Monitoring BitLocker Volume Details

I was recently asked if BitLocker encryption details can be reported on in Splunk.

The answer is yes, if you send the right data to Splunk.

There is a Windows Event Log (Microsoft-Windows-BitLocker/BitLocker Management) that will log when someone encrypts or decrypts a volume.  This information is good to know, but what happens after a volume is decrypted… after days, weeks, or months has passed you will need to search back an extended amount of time to see that activity.  And eventually these events will be removed from Splunk based on the index’s retention.

I have created a solution that will allow you to see the latest volume status (latest based on an interval you can configure; the default is every 4 hours).  In addition to whether BitLocker Encryption is enabled for each volume, the script also records the volume type (Operating System or Data) and Drive Type (Fixed or Removable) so you can filter the dashboard to view the status for scenarios where you are only concerned with Fixed disks, Operating System disks, or Data disks.

Universal Forwarder Inputs

1. Download the ut_splunkforwarder_inputs_bitlocker app from GitHub – BeckhamTX/Splunk-Inputs-WinSysAdminToolkit
2. Configure the app
   • You must configure the index that you want to send the BitLocker data to:
     • Create a new folder named local inside ut_splunkforwarder_inputs_bitlocker
     • Create a new file named inputs.conf inside ut_splunkforwarder_inputs_bitlocker\local
     • Edit inputs.conf to include the following, replacing myIndex with the index you want to send to
       

       [powershell://BitLockerVolumeDetails]

       index = myIndex

   • You can optionally adjust the schedule that the volume details are gathered on:
     • Edit ut_splunkforwarder_inputs_bitlocker\local\inputs.conf
     • Add the following line replacing 6 */4 * * * with your custom schedule
       schedule = 6 */4 * * *
       The schedule can be in one of the following two formats:

       Format	Syntax	Example
       Cron	Cron notation (minute, hour, day of month, day, day of week	6 */4 * * * would be at 6 minutes past the hour, every 4 hours (4.00 am, 8.00 am, 12.00 pm, 4.00 pm…)
       Seconds	An integer (specifically the number of seconds before it runs again)	7200 would be every 7200 seconds (every 2 hours)

3. Deploy the ut_splunkforwarder_inputs_bitlocker app to your Universal Forwarders.
   You have several options to get this configuration out to all of your hosts: You may be running a Splunk Deployment Server.  If not, you can use systems management tools such as SCCM/MEMCM.
4. The Universal Forwarders must be restarted to start using the new BitLocker input configuration.  This can be done using the following command:
   “C:\Program Files\SplunkUniversalForwarder\bin\splunk.exe” restart

Splunk Dashboards

There are two dashboards I have created as part of my Windows SysAdmin Toolkit Splunk app.

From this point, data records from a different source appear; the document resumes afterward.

(** [pipe2(2)] at descriptors [r] and [w], below the limit, with new files behind them. *)
Definition pipe_call `{Target} (buf : list Z) (flags : Z) : Call :=
  Syscall (nrz PIPE2) [AMut buf; AInt flags].
Definition with_pipe (t : Table) (flags r w rid wid : Z) : Table :=
  mkTable (<[w := wid]> (<[r := rid]> (files t)))
    (if Z.testbit flags 19 then {[r; w]} ∪ cloexec t else cloexec t).
Definition unused (limit : Z) (t : Table) (fd : Z) : Prop :=
  files t !! fd = None /\ 0 <= fd < 2 ^ 31 /\ fd < limit.
Definition new_file (t : Table) (id : Z) : Prop := forall fd, files t !! fd <> Some id.
Definition new_pipe (limit : Z) (t : Table) (r w rid wid : Z) : Prop :=
  r <> w /\ unused limit t r /\ unused limit t w /\ rid <> wid /\ new_file t rid /\ new_file t wid.

Definition without (t : Table) (fd : Z) : Table :=
  mkTable (delete fd (files t)) (cloexec t ∖ {[fd]}).

Section World.
Context `{H : Target}.
(** The limit on descriptors ([RLIMIT_NOFILE]). *)
Context (limit : Z).
(** For an [execve] with these arguments, whether it fails or how the program can
    end when started with given descriptors. *)
Context (programs : list Arg -> result (gmap Z Z -> ChildEvent -> Prop)).

(** What the parent and a child in its memory do. *)
Inductive main_step {A} : World A -> World A -> Prop :=
| m_dup c k t ks h ps r fs :
    is_dup c = true -> table_step H limit c (files t) = (Some r, fs) ->
    main_step (mkWorld (PRun (Sys c k)) t ks h ps)
      (mkWorld (PRun (k (conform c r))) (after_dup c t fs) ks h ps)
| m_pipe c k t ks h ps buf flags r w rid wid :
    c = pipe_call buf flags -> new_pipe limit t r w rid wid ->
    main_step (mkWorld (PRun (Sys c k)) t ks h ps)
      (mkWorld (PRun (k (conform c (mkReply 0 [le_enc 4 r ++ le_enc 4 w]))))
         (with_pipe t flags r w rid wid) ks h (ps ++ [(rid, wid)]))
| m_close c k t ks h ps fd :
    c = close_call fd -> is_i32 fd -> is_Some (files t !! fd) ->
    main_step (mkWorld (PRun (Sys c k)) t ks h ps)
      (mkWorld (PRun (k (conform c (mkReply 0 [])))) (without t fd) ks h ps)
| m_close_fails c k t ks h ps fd :
    c = close_call fd -> is_i32 fd -> files t !! fd = None ->
    main_step (mkWorld (PRun (Sys c k)) t ks h ps)
      (mkWorld (PRun (k (conform c (mkReply (- code EBADF) [])))) t ks h ps)
| m_vfork c k t ks h ps flags rest pid :
    c = Syscall (nrz CLONE) (AInt flags :: rest) -> is_vfork flags = true ->
    0 < pid < 2 ^ 31 -> ks !! pid = None ->
    main_step (mkWorld (PRun (Sys c k)) t ks h ps)
      (mkWorld (PVfork c k pid (k (conform c (mkReply 0 []))) t) t ks h ps)
| m_child_dup d q pid c k ct t ks h ps r fs :
    is_dup c = true -> table_step H limit c (files ct) = (Some r, fs) ->
    main_step (mkWorld (PVfork d q pid (Sys c k) ct) t ks h ps)
      (mkWorld (PVfork d q pid (k (conform c r)) (after_dup c ct fs)) t ks h ps)
| m_exec d q pid c k ct t ks h ps args ends :
    c = Syscall (nrz EXECVE) args -> programs args = Ok ends ->
    main_step (mkWorld (PVfork d q pid (Sys c k) ct) t ks h ps)
      (mkWorld (PRun (q (conform d (mkReply pid [])))) t (<[pid := CImage args (inherited ct)]> ks)
         (h ++ [(args, inherited ct)]) ps)
| m_exec_fails d q pid c k ct t ks h ps args e :
    c = Syscall (nrz EXECVE) args -> programs args = Err e ->
    main_step (mkWorld (PVfork d q pid (Sys c k) ct) t ks h ps)
      (mkWorld (PVfork d q pid (k (conform c (mkReply (- code e) []))) ct) t ks h ps)
| m_exit d q pid c k ct t ks h ps status rest :
    c = Syscall (nrz EXIT_GROUP) (AInt status :: rest) ->
    main_step (mkWorld (PVfork d q pid (Sys c k) ct) t ks h ps)
      (mkWorld (PRun (q (conform d (mkReply pid [])))) t
         (<[pid := CEnded (Exited (Z.land status 0xff))]> ks) h ps)
| m_wait c k t ks h ps p b rest e :
    c = Syscall (nrz WAIT4) (AInt p :: AMut b :: AInt 0 :: rest) ->
    ks !! as_i32 p = Some (CEnded e) ->
    main_step (mkWorld (PRun (Sys c k)) t ks h ps)
      (mkWorld (PRun (k (conform c (mkReply (as_i32 p) [le_enc 4 (status_word e)])))) t
         (delete (as_i32 p) ks) h ps).

(** A program that a child runs can end at any time. *)
Inductive kid_step {A} : World A -> World A -> Prop :=
| k_ends p t ks h ps pid args it ends e :
    ks !! pid = Some (CImage args it) -> programs args = Ok ends -> ends it e ->
    kid_step (mkWorld p t ks h ps) (mkWorld p t (<[pid := CEnded e]> ks) h ps).

Definition wstep {A} (w v : World A) : Prop := main_step w v \/ kid_step w v.

(** ** Programs that are the same tree have the same executions *)

Definition parent_eq {A} (p q : Parent A) : Prop :=
  match p, q with
  | PRun p, PRun q => peq p q
  | PVfork c k pid x ct, PVfork d l pid' y ct' =>
      c = d /\ pid = pid' /\ ct = ct' /\ peq x y /\ forall r, peq (k (conform c r)) (l (conform c r))
  | _, _ => False
  end.
Definition world_eq {A} (w v : World A) : Prop :=
  parent_eq (parent w) (parent v) /\ ptable w = ptable v /\ kids w = kids v /\
  hist w = hist v /\ pipes w = pipes v.

Lemma peq_sym {A} (p q : Prog A) : peq p q -> peq q p.
Proof. intros E. apply peq_of_equiv. symmetry. by apply equiv_of_peq. Qed.

Lemma world_eq_sym {A} (w v : World A) : world_eq w v -> world_eq v w.
Proof.
  intros (Hp & Ht & Hc & Hct & Hh). split_and!; try done.
  destruct (parent w), (parent v); simpl in *; try done; [by apply peq_sym|].
  destruct Hp as (-> & -> & -> & Hx & Hp). split_and!; auto using peq_sym.
Qed.

(** What equality says of each shape. *)
Lemma parent_run_inv {A} c (k : Reply -> Prog A) p :
  parent_eq (PRun (Sys c k)) p ->
  exists l, p = PRun (Sys c l) /\ forall r, peq (k (conform c r)) (l (conform c r)).
Proof. destruct p as [[b|d l| |]|]; simpl; try done. intros [<- Hk]. by exists l. Qed.
Lemma parent_vfork_inv {A} c (k : Reply -> Prog A) pid d l ct p :
  parent_eq (PVfork c k pid (Sys d l) ct) p ->
  exists k' l', p = PVfork c k' pid (Sys d l') ct /\
    (forall r, peq (k (conform c r)) (k' (conform c r))) /\
    (forall r, peq (l (conform d r)) (l' (conform d r))).
Proof.
  destruct p as [|c' k' pid' [b|d' l'| |] ct']; simpl; try done; try (by intros (_ & _ & _ & [] & _)).
  intros (<- & <- & <- & [<- Hl] & Hk). by exists k', l'.
Qed.

Lemma main_step_eq {A} (w w' v : World A) :
  main_step w w' -> world_eq w v -> exists v', main_step v v' /\ world_eq w' v'.
Proof.
  intros Hs (Hp & Ht & Hc & Hh & Hps). destruct v as [vp vt vc vh vps].
  inversion Hs; subst; cbn [parent ptable kids hist pipes] in *; subst;
    try (apply parent_run_inv in Hp as (l & -> & Hl));
    try (apply parent_vfork_inv in Hp as (l & l' & -> & Hl & Hl'));
    (eexists; split; [by econstructor|]); split_and!; cbn; auto.
Qed.

Lemma wstep_eq {A} (w w' v : World A) :
  wstep w w' -> world_eq w v -> exists v', wstep v v' /\ world_eq w' v'.
Proof.
  intros [Hs|Hs] Hv.
  - destruct (main_step_eq _ _ _ Hs Hv) as (v' & ? & ?). exists v'. split; [by left|done].
  - destruct Hv as (Hp & Ht & Hc & Hh & Hps). destruct v as [vp vt vc vh vps].
    inversion Hs; subst; cbn [parent ptable kids hist pipes] in *; subst.
    eexists. split; [right; by econstructor|done].
Qed.

Definition respects_eq {A} (P : World A -> Prop) : Prop :=
  forall w v, world_eq w v -> P w -> P v.

Lemma eventually_eq {A} (P : World A -> Prop) (w v : World A) :
  respects_eq P -> eventually wstep P w -> world_eq w v -> eventually wstep P v.
Proof.
  intros HP He. revert v. induction He as [w Hw|w [w1 H1] _ IH]; intros v Hv.
  - apply ev_now. by eapply HP.
  - apply ev_later.
    + destruct (wstep_eq _ _ _ H1 Hv) as (v1 & Hv1 & _). by exists v1.
    + intros v' Hv'. destruct (wstep_eq _ _ _ Hv' (world_eq_sym _ _ Hv)) as (w' & Hw' & E).
      eapply IH; [exact Hw'|]. by apply world_eq_sym.
Qed.

Lemma eventually_mono {W} (R : W -> W -> Prop) (P Q : W -> Prop) w :
  (forall w, P w -> Q w) -> eventually R P w -> eventually R Q w.
Proof.
  intros HPQ He. induction He as [w Hw|w Hex _ IH]; [apply ev_now; by apply HPQ|by apply ev_later].
Qed.

Lemma eventually_equiv {A} (P : World A -> Prop) (p q : Prog A) t ks h ps :
  respects_eq P -> prog_equiv p q ->
  eventually wstep P (mkWorld (PRun p) t ks h ps) ->
  eventually wstep P (mkWorld (PRun q) t ks h ps).
Proof. intros HP E He. eapply eventually_eq; [done|exact He|]. split_and!; [by apply peq_of_equiv|done..]. Qed.

(** ** What is known of the children

    A specification says what may have become of a child; programs that run can
    end, as it allows. *)
Definition good (Q : Child -> Prop) : Prop :=
  (forall args it, Q (CImage args it) ->
     exists ends, programs args = Ok ends /\ (exists e, ends it e) /\
       forall e, ends it e -> Q (CEnded e)) /\
  (forall e, Q (CEnded e) -> event_ok e).

Definition kids_ok (ks : gmap Z Child) (specs : gmap Z (Child -> Prop)) : Prop :=
  map_Forall2 (fun _ c Q => good Q /\ Q c) ks specs.

Definition runs (c : Child) : bool := match c with CImage _ _ => true | CEnded _ => false end.
Definition running (ks : gmap Z Child) : nat := size (filter (fun kv => runs kv.2 = true) ks).

Lemma kids_ok_none ks specs pid : kids_ok ks specs -> specs !! pid = None -> ks !! pid = None.
Proof. intros Hk Hs. specialize (Hk pid). rewrite Hs in Hk. by inversion Hk. Qed.

Lemma kids_ok_some ks specs pid Q :
  kids_ok ks specs -> specs !! pid = Some Q -> exists c, ks !! pid = Some c /\ good Q /\ Q c.
Proof. intros Hk Hs. specialize (Hk pid). rewrite Hs in Hk. inversion Hk as [c Q' HQ Ec|]; subst. by exists c. Qed.

Lemma kid_step_ok {A} (w w' : World A) specs :
  kid_step w w' -> kids_ok (kids w) specs ->
  kids_ok (kids w') specs /\ (running (kids w') < running (kids w))%nat /\
  w' = mkWorld (parent w) (ptable w) (kids w') (hist w) (pipes w).
Proof.
  intros Hs Hok. destruct Hs as [p t ks h ps pid args it ends e Hk Ep He].
  cbn [kids parent ptable hist pipes] in *.
  pose proof (Hok pid) as Hp. rewrite Hk in Hp.
  inversion Hp as [c Q [Hg HQ] Ec E|]; subst c. symmetry in E.
  split; [|split; [|done]].
  - assert (specs = <[pid := Q]> specs) as -> by (by rewrite insert_id).
    apply map_Forall2_insert_2; [|done]. split; [done|].
    destruct Hg as [Hg _]. destruct (Hg args it HQ) as (ends' & Ep' & _ & Hends).
    rewrite Ep in Ep'. injection Ep' as <-. by apply Hends.
  - unfold running. rewrite map_filter_insert_False by auto. rewrite map_filter_delete.
    assert (is_Some (filter (fun kv => runs kv.2 = true) ks !! pid)) as Hin.
    { exists (CImage args it). by apply map_lookup_filter_Some. }
    rewrite map_size_delete_Some by done.
    destruct (size (filter _ ks)) eqn:E0; [|lia].
    apply map_size_empty_inv in E0. rewrite E0 in Hin. by destruct Hin.
Qed.

(** Whatever the children do meanwhile, what the parent does next decides. *)
Lemma eventually_main {A} (P : World A -> Prop) p t h ps specs :
  (forall ks, kids_ok ks specs ->
     (exists w', wstep (mkWorld p t ks h ps) w') /\
     forall w', main_step (mkWorld p t ks h ps) w' -> eventually wstep P w') ->
  forall ks, kids_ok ks specs -> eventually wstep P (mkWorld p t ks h ps).
Proof.
  intros Hmain ks. remember (running ks) as n eqn:En. revert ks En.
  induction (lt_wf n) as [n _ IH]. intros ks -> Hok.
  destruct (Hmain ks Hok) as [Hex Hall]. apply ev_later; [done|].
  intros w' [Hs|Hs]; [by apply Hall|].
  destruct (kid_step_ok _ _ _ Hs Hok) as (Hok' & Hlt & ->). cbn [parent ptable hist pipes].
  by eapply IH.
Qed.

(** ** Which call it is *)

Lemma nr_spawn_distinct :
  let l := [EXECVE; EXIT_GROUP; CLONE; WAIT4; PIPE2; CLOSE] in
  (forall a b, In a l -> In b l -> a <> b -> nrz a <> nrz b) /\
  (forall a, In a l -> nrz a <> nrz DUP2 /\ nrz a <> nrz DUP3).
Proof.
  unfold nrz, nr_table. split.
  - intros a b Ha Hb Hab. simpl in Ha, Hb.
    destruct arch; repeat destruct Ha as [<-|Ha]; try done;
      repeat destruct Hb as [<-|Hb]; try done; by vm_compute.
  - intros a Ha. simpl in Ha. destruct arch; repeat destruct Ha as [<-|Ha]; try done; by vm_compute.
Qed.

Lemma not_dup n args :
  n = nrz EXECVE \/ n = nrz EXIT_GROUP \/ n = nrz CLONE \/ n = nrz WAIT4 \/ n = nrz PIPE2 \/
    n = nrz CLOSE ->
  is_dup (Syscall n args) = false.
Proof.
  intros Hn. unfold is_dup. destruct nr_spawn_distinct as [_ Hd].
  destruct Hn as [->|[->|[->|[->|[->| ->]]]]];
    match goal with |- context [nrz ?a =? nrz DUP2] =>
      destruct (Hd a ltac:(simpl; auto 10)) as [N2 N3];
      apply Z.eqb_neq in N2, N3; by rewrite N2, N3 end.
Qed.

Ltac nr_clash :=
  exfalso; unfold pipe_call, close_call in *;
  match goal with
  | Hd : is_dup (Syscall (nrz _) _) = true |- _ => rewrite not_dup in Hd by auto 10; discriminate Hd
  | E : Syscall (nrz ?a) _ = Syscall (nrz ?b) _ |- _ =>
      apply (f_equal (fun c => match c with Syscall n _ => n | CallFn f _ => f end)) in E;
      revert E; apply (proj1 nr_spawn_distinct a b); [simpl; auto 10|simpl; auto 10|discriminate]
  end.

(** ** Spawning *)

Definition target_dup (r : Redirect) : Call :=
  match H with X86_64 => x86_dup r | Aarch64 => a64_dup r end.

This app is not (yet) on Splunkbase, so I will post the dashboard source code here soon.  (If you would like the dashboard source code before I get to post it, please leave a comment on here and I can send it to you directly.)

BitLocker – Comprehensive Overview of Latest Volume Details

This dashboard includes:

• a few statistics about drive encryption across all hosts
• the latest status for each volume on all hosts (there are several filter options available here)
• events from the BitLocker Management Windows Event log for all hosts

BitLocker – Details for a Host

This dashboard provides details for a single host (although you can wildcard the host name if you want to see details for multiple hosts with a common naming pattern.)